(Extracted entries begins)
(** [round] half to even, on [k / 2]. *)
Definition round_half (k : Z) : Z :=
  if Z.even k then k / 2 else let q := k / 2 in if Z.even q then q else q + 1.

(** [numpy.percentile(l, 50, interpolation='nearest')] *)
Definition percentile50_nearest (l : list Z) : option Z :=
  let sorted := fold_right insert_Z [] l in
  py_get sorted (round_half (Zlen l - 1)).

Section Mapper.
(** The collaborators of the mapper: seed extraction ([random_kmers]), the
    genome index ([query]), the window proposal and the aligner, which are
    imported from modules not in src, and the reference string. *)
Variable random_kmers : Read -> list (Z * list sym * list Z).
Variable query : list sym -> list Z.
Variable propose_window : Z -> Z -> Z -> Z -> Z * Z.
Variable Alignment Cigar : Type.
Variable loc_in_ref : Alignment -> Z.
Variable alignment_cigar : Alignment -> Cigar.
Variable align : list sym -> list sym -> list Alignment.
Variable ref_genome : list sym.

Definition proposals_of (r : Read) : list proposal :=
  flat_map (fun '(loc_in_read, kmer, qual) =>
              map (fun loc_in_ref => (loc_in_read, tt, qual, loc_in_ref)) (query kmer))
    (random_kmers r).

(** [map_one]: the items of the returned dict, in insertion order. *)
Definition map_one (read : Read) (decide : bool) : list (Read * list proposal) :=
  let proposals := [(read, proposals_of read); (reversed read, proposals_of (reversed read))] in
  if decide then
    match py_max_by (fun p => Zlen (snd p)) proposals with Some p => [p] | None => [] end
  else proposals.

Definition select_option (options : list proposal) : option proposal :=
  let in_ref := map (fun '(_, _, _, j) => j) options in
  j <- percentile50_nearest in_ref;;
  py_max_by (fun '(_, _, _, x) => b2z (x =? j)) options.

(** [s[lo:hi]] *)
Definition py_slice {X} (l : list X) (lo hi : Z) : list X :=
  let norm i := if i <? 0 then Z.max 0 (Zlen l + i) else Z.min i (Zlen l) in
  skipn (Z.to_nat (norm lo)) (firstn (Z.to_nat (norm hi)) l).

Definition Segment := AlignedSegment Cigar.

(** The body of the [for (read, options) in ...] loop of [map_pair]. *)
Definition segment_of (read : Read) (options : list proposal) : outcome Segment :=
  let ref_length := Zlen ref_genome in
  match select_option options with
  | None => Raise IndexError
  | Some (i, _, _, j) =>
      let w := propose_window (Zlen (read_seq read)) i ref_length j in
      let w_segment := py_slice ref_genome (fst w) (snd w) in
      match align w_segment (read_seq read) with
      | [] => Raise RuntimeError (* [first] raises StopIteration inside a generator *)
      | alignment :: _ =>
          let loc := loc_in_ref alignment + fst w in
          Ok (mkSeg Cigar (read_name read) (negb (is_forward read)) false
                (alignment_cigar alignment) (loc + 1) (read_seq read) (read_phred read) None)
      end
  end.

(** The dict [read2seg]. *)
Fixpoint dict_set {V} (d : list (Read * V)) (k : Read) (v : V) : list (Read * V) :=
  match d with
  | [] => [(k, v)]
  | (k', v') :: r => if read_eqb k k' then (k', v) :: r else (k', v') :: dict_set r k v
  end.

Fixpoint dict_get {V} (d : list (Read * V)) (k : Read) : option V :=
  match d with
  | [] => None
  | (k', v') :: r => if read_eqb k k' then Some v' else dict_get r k
  end.

Definition set_pnext (s : Segment) (p : Z) : Segment :=
  mkSeg Cigar (qname s) (is_minus_strand s) (is_secondary_alignment s) (cigar s) (pos s)
    (seq s) (qual s) (Some p).

Definition map_pair (read1 read2 : Read) : outcome (list Segment) :=
  match map_one read1 true, map_one read2 true with
  | [(read1, options1)], [(read2, options2)] =>
      if Bool.eqb (is_forward read1) (is_forward read2) then Raise UnmappedReadpair
      else if (match options1 with [] => true | _ => false end)
              || (match options2 with [] => true | _ => false end)
      then Raise UnmappedReadpair
      else
        match segment_of read1 options1 with
        | Raise e => Raise e
        | Ok seg1 =>
        let read2seg := dict_set [] read1 seg1 in
        match segment_of read2 options2 with
        | Raise e => Raise e
        | Ok seg2 =>
        let read2seg := dict_set read2seg read2 seg2 in
        (* [read2seg[read1].pnext = read2seg[read2].pos] and back *)
        match dict_get read2seg read1, dict_get read2seg read2 with
        | Some s1, Some s2 =>
          let read2seg := dict_set read2seg read1 (set_pnext s1 (pos s2)) in
          match dict_get read2seg read2, dict_get read2seg read1 with
          | Some s2, Some s1 =>
            let read2seg := dict_set read2seg read2 (set_pnext s2 (pos s1)) in
            match dict_get read2seg read1, dict_get read2seg read2 with
            | Some s1, Some s2 => Ok [s1; s2]
            | _, _ => Raise KeyError
            end
          | _, _ => Raise KeyError
          end
        | _, _ => Raise KeyError
        end
        end
        end
  | _, _ => Raise KeyError (* [popitem] on an empty dict *)
  end.

(** [map_paired] over the zipped read streams: everything yielded, the
    final value of [unmapped_pairs], and the exception that escapes, if any. *)
Fixpoint map_paired_loop (pairs : list (Read * Read)) (unmapped_pairs : Z) (out : list Segment)
    : list Segment * Z * option exn :=
  match pairs with
  | [] => (out, unmapped_pairs, None)
  | (read1, read2) :: rest =>
      match map_pair read1 read2 with
      | Ok segs => map_paired_loop rest unmapped_pairs (out ++ segs)
      | Raise UnmappedReadpair => map_paired_loop rest (unmapped_pairs + 1) out
      | Raise e => (out, unmapped_pairs, Some e)
      end
  end.

Definition map_paired (pairs : list (Read * Read)) : list Segment * Z * option exn :=
  map_paired_loop pairs 0 [].

End Mapper.
End ATKH.

(** ** Local alignment *)
Module SmithWaterman.

(** Modelled from the spec: [aligner03.align.SmithWaterman] (not in src),
    as section 4.3 describes it: an [(|ref|+1) x (|query|+1)] matrix, rows
    indexed by the reference, local mode clamping at zero; the traceback
    follows the best predecessor of each cell, diagonal before up before
    left, until it reaches a cell of score zero. *)
Record costs := mkCosts { c_match : Z; c_mismatch : Z; c_insertion : Z; c_deletion : Z }.

Definition score (k : costs) (x y : sym) : Z := if sym_eqb x y then c_match k else c_mismatch k.

(** The cells [1..|query|] of one row, from the row above ([diag] and [up])
    and the cell to the left. *)
Fixpoint row_from (k : costs) (x : sym) (query : list sym) (prev : list Z) (diag left : Z)
    : list Z :=
  match query, prev with
  | y :: q, up :: prev' =>
      let v := Z.max 0 (Z.max (diag + score k x y)
                              (Z.max (up + c_deletion k) (left + c_insertion k))) in
      v :: row_from k x q prev' up v
  | _, _ => []
  end.

Definition scoring_matrix (k : costs) (ref query : list sym) : list (list Z) :=
  let row0 := repeat 0 (S (length query)) in
  rev (fold_left (fun rows x =>
         match rows with
         | prev :: _ => (0 :: row_from k x query (tl prev) (hd 0 prev) 0) :: rows
         | [] => []
         end) ref [row0]).

Definition cell (H : list (list Z)) (i j : nat) : Z := nth j (nth i H []) 0.

Definition matrix_max (H : list (list Z)) : Z := fold_left Z.max (concat H) 0.

(** The cells holding the maximum, in row-major order. *)
Definition max_cells (H : list (list Z)) : list (nat * nat) :=
  let m := matrix_max H in
  flat_map (fun i => map (fun j => (i, j)) (filter (fun j => cell H i j =? m) (seq 0 (length (nth i H [])))))
    (seq 0 (length H)).

(** The recorded predecessor of a cell of positive score. *)
Definition predecessor (k : costs) (ref query : list sym) (H : list (list Z)) (i j : nat)
    : option (nat * nat) :=
  let v := cell H i j in
  match i, j with
  | S i', S j' =>
      if cell H i' j' + score k (nth i' ref Dollar) (nth j' query Dollar) =? v then Some (i', j')
      else if cell H i' j + c_deletion k =? v then Some (i', j)
      else if cell H i j' + c_insertion k =? v then Some (i, j')
      else None
  | S i', O => if cell H i' j + c_deletion k =? v then Some (i', j) else None
  | O, S j' => if cell H i j' + c_insertion k =? v then Some (i, j') else None
  | O, O => None
  end.

(** Walk back from [(i, j)] to the first cell of score zero. *)
Fixpoint traceback (fuel : nat) (k : costs) (ref query : list sym) (H : list (list Z))
    (i j : nat) : option (nat * nat) :=
  if cell H i j =? 0 then Some (i, j)
  else match fuel with
       | O => None
       | S fuel' =>
           match predecessor k ref query H i j with
           | Some (i', j') => traceback fuel' k ref query H i' j'
           | None => None
           end
       end.

(** The 0-based half-open spans [(start, end)] in the reference and in the
    query of the local alignment ending at cell [(i, j)]. *)
Definition alignment_spans (k : costs) (ref query : list sym) (i j : nat)
    : option ((nat * nat) * (nat * nat)) :=
  let H := scoring_matrix k ref query in
  match traceback (length ref + length query) k ref query H i j with
  | Some (i0, j0) => Some ((i0, i), (j0, j))
  | None => None
  end.

(** The example of the spec (section 8): reference ["ATGGCCTC"], query
    ["ACGGCTC"], costs match +1, mismatch -1, insertion -2, deletion -2. *)
Definition example_ref : list sym := [A; T; G; G; C; C; T; C].
Definition example_query : list sym := [A; C; G; G; C; T; C].
Definition example_costs : costs := mkCosts 1 (-1) (-2) (-2).
Definition example_matrix : list (list Z) := scoring_matrix example_costs example_ref example_query.

End SmithWaterman.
(Extracted entries ends)
Exercise details
Reprint exactly the lines above that start at the one with "Variable ref_genome : list sym." and end at the one with "(** The body", keeping both and adding none.

Solution to the problem
Variable ref_genome : list sym.

Definition proposals_of (r : Read) : list proposal :=
  flat_map (fun '(loc_in_read, kmer, qual) =>
              map (fun loc_in_ref => (loc_in_read, tt, qual, loc_in_ref)) (query kmer))
    (random_kmers r).

(** [map_one]: the items of the returned dict, in insertion order. *)
Definition map_one (read : Read) (decide : bool) : list (Read * list proposal) :=
  let proposals := [(read, proposals_of read); (reversed read, proposals_of (reversed read))] in
  if decide then
    match py_max_by (fun p => Zlen (snd p)) proposals with Some p => [p] | None => [] end
  else proposals.

Definition select_option (options : list proposal) : option proposal :=
  let in_ref := map (fun '(_, _, _, j) => j) options in
  j <- percentile50_nearest in_ref;;
  py_max_by (fun '(_, _, _, x) => b2z (x =? j)) options.

(** [s[lo:hi]] *)
Definition py_slice {X} (l : list X) (lo hi : Z) : list X :=
  let norm i := if i <? 0 then Z.max 0 (Zlen l + i) else Z.min i (Zlen l) in
  skipn (Z.to_nat (norm lo)) (firstn (Z.to_nat (norm hi)) l).

Definition Segment := AlignedSegment Cigar.

(** The body of the [for (read, options) in ...] loop of [map_pair]. *)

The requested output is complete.